[Extracted material — start]
Lemma poolCounters_runOps ops p : poolCounters p → poolCounters (runOps p ops).
Proof.
  revert p. induction ops as [|op ops IH]; intros p Hc; [done|].
  unfold runOps. simpl. apply IH.
  destruct op; simpl.
  - by apply poolCounters_addWatcher.
  - by apply poolCounters_removeWatcher.
  - by apply poolCounters_useWatcher.
  - unfold cleanupIdleWatchers. by apply poolCounters_removeAll.
  - by apply poolCounters_removeOldestWatcher.
Qed.

Lemma poolCounters_empty maxW maxPath maxProc maxIdle :
  poolCounters (emptyPool maxW maxPath maxProc maxIdle).
Proof. constructor; simpl; try done. constructor. Qed.

(** X4.  After every sequence of registrations, removals, uses, sweeps and
    evictions from an empty pool, the status that [getPoolStatus] reports is
    consistent: [stats.activeCount] is the number of records
    ([activeWatchers]), [closed] is at most [created], and no more records
    are left than were created and not closed. *)
Theorem getPoolStatus_counts_the_records ops maxW maxPath maxProc maxIdle :
  let s := getPoolStatus (runOps (emptyPool maxW maxPath maxProc maxIdle) ops) in
  stats_activeCount s = activeWatchers s
  ∧ 0 ≤ stats_closed s
  ∧ stats_closed s ≤ stats_created s
  ∧ activeWatchers s ≤ stats_created s - stats_closed s
  ∧ status_maxWatchers s = maxW
  ∧ status_maxPerPath s = maxPath
  ∧ status_maxPerProcess s = maxProc.
Proof.
  intros s.
  destruct (poolCounters_runOps ops _ (poolCounters_empty maxW maxPath maxProc maxIdle))
    as [_ Hact Hcl Hsize].
  destruct (runOps_limits ops (emptyPool maxW maxPath maxProc maxIdle)) as (E1 & E2 & E3).
  subst s. simpl in *.
  assert (0 ≤ msize (watchers (runOps (emptyPool maxW maxPath maxProc maxIdle) ops)))
    by (unfold msize; lia).
  repeat split; try done; lia.
Qed.

End PoolCounters.

(** ** Registering and unregistering *)

Section RoundTrip.
Context `{PathLib}.

Lemma mdel_mset_fresh {K V : Type} `{EqDecision K} (k : K) (v : V) (m : list (K * V)) :
  mget k m = None → mdel k (mset k v m) = m.
Proof.
  induction m as [|[k' v'] m IH]; simpl.
  - by rewrite decide_True.
  - destruct (decide (k = k')) as [->|Hne]; [done|].
    intros Hg. simpl. rewrite decide_False by done. by rewrite IH.
Qed.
[Extracted material — finish]
**Activity**
Provide an exact reproduction of all the entries shown above.

**Exercise output**
Lemma poolCounters_runOps ops p : poolCounters p → poolCounters (runOps p ops).
Proof.
  revert p. induction ops as [|op ops IH]; intros p Hc; [done|].
  unfold runOps. simpl. apply IH.
  destruct op; simpl.
  - by apply poolCounters_addWatcher.
  - by apply poolCounters_removeWatcher.
  - by apply poolCounters_useWatcher.
  - unfold cleanupIdleWatchers. by apply poolCounters_removeAll.
  - by apply poolCounters_removeOldestWatcher.
Qed.

Lemma poolCounters_empty maxW maxPath maxProc maxIdle :
  poolCounters (emptyPool maxW maxPath maxProc maxIdle).
Proof. constructor; simpl; try done. constructor. Qed.

(** X4.  After every sequence of registrations, removals, uses, sweeps and
    evictions from an empty pool, the status that [getPoolStatus] reports is
    consistent: [stats.activeCount] is the number of records
    ([activeWatchers]), [closed] is at most [created], and no more records
    are left than were created and not closed. *)
Theorem getPoolStatus_counts_the_records ops maxW maxPath maxProc maxIdle :
  let s := getPoolStatus (runOps (emptyPool maxW maxPath maxProc maxIdle) ops) in
  stats_activeCount s = activeWatchers s
  ∧ 0 ≤ stats_closed s
  ∧ stats_closed s ≤ stats_created s
  ∧ activeWatchers s ≤ stats_created s - stats_closed s
  ∧ status_maxWatchers s = maxW
  ∧ status_maxPerPath s = maxPath
  ∧ status_maxPerProcess s = maxProc.
Proof.
  intros s.
  destruct (poolCounters_runOps ops _ (poolCounters_empty maxW maxPath maxProc maxIdle))
    as [_ Hact Hcl Hsize].
  destruct (runOps_limits ops (emptyPool maxW maxPath maxProc maxIdle)) as (E1 & E2 & E3).
  subst s. simpl in *.
  assert (0 ≤ msize (watchers (runOps (emptyPool maxW maxPath maxProc maxIdle) ops)))
    by (unfold msize; lia).
  repeat split; try done; lia.
Qed.

End PoolCounters.

(** ** Registering and unregistering *)

Section RoundTrip.
Context `{PathLib}.

Lemma mdel_mset_fresh {K V : Type} `{EqDecision K} (k : K) (v : V) (m : list (K * V)) :
  mget k m = None → mdel k (mset k v m) = m.
Proof.
  induction m as [|[k' v'] m IH]; simpl.
  - by rewrite decide_True.
  - destruct (decide (k = k')) as [->|Hne]; [done|].
    intros Hg. simpl. rewrite decide_False by done. by rewrite IH.
Qed.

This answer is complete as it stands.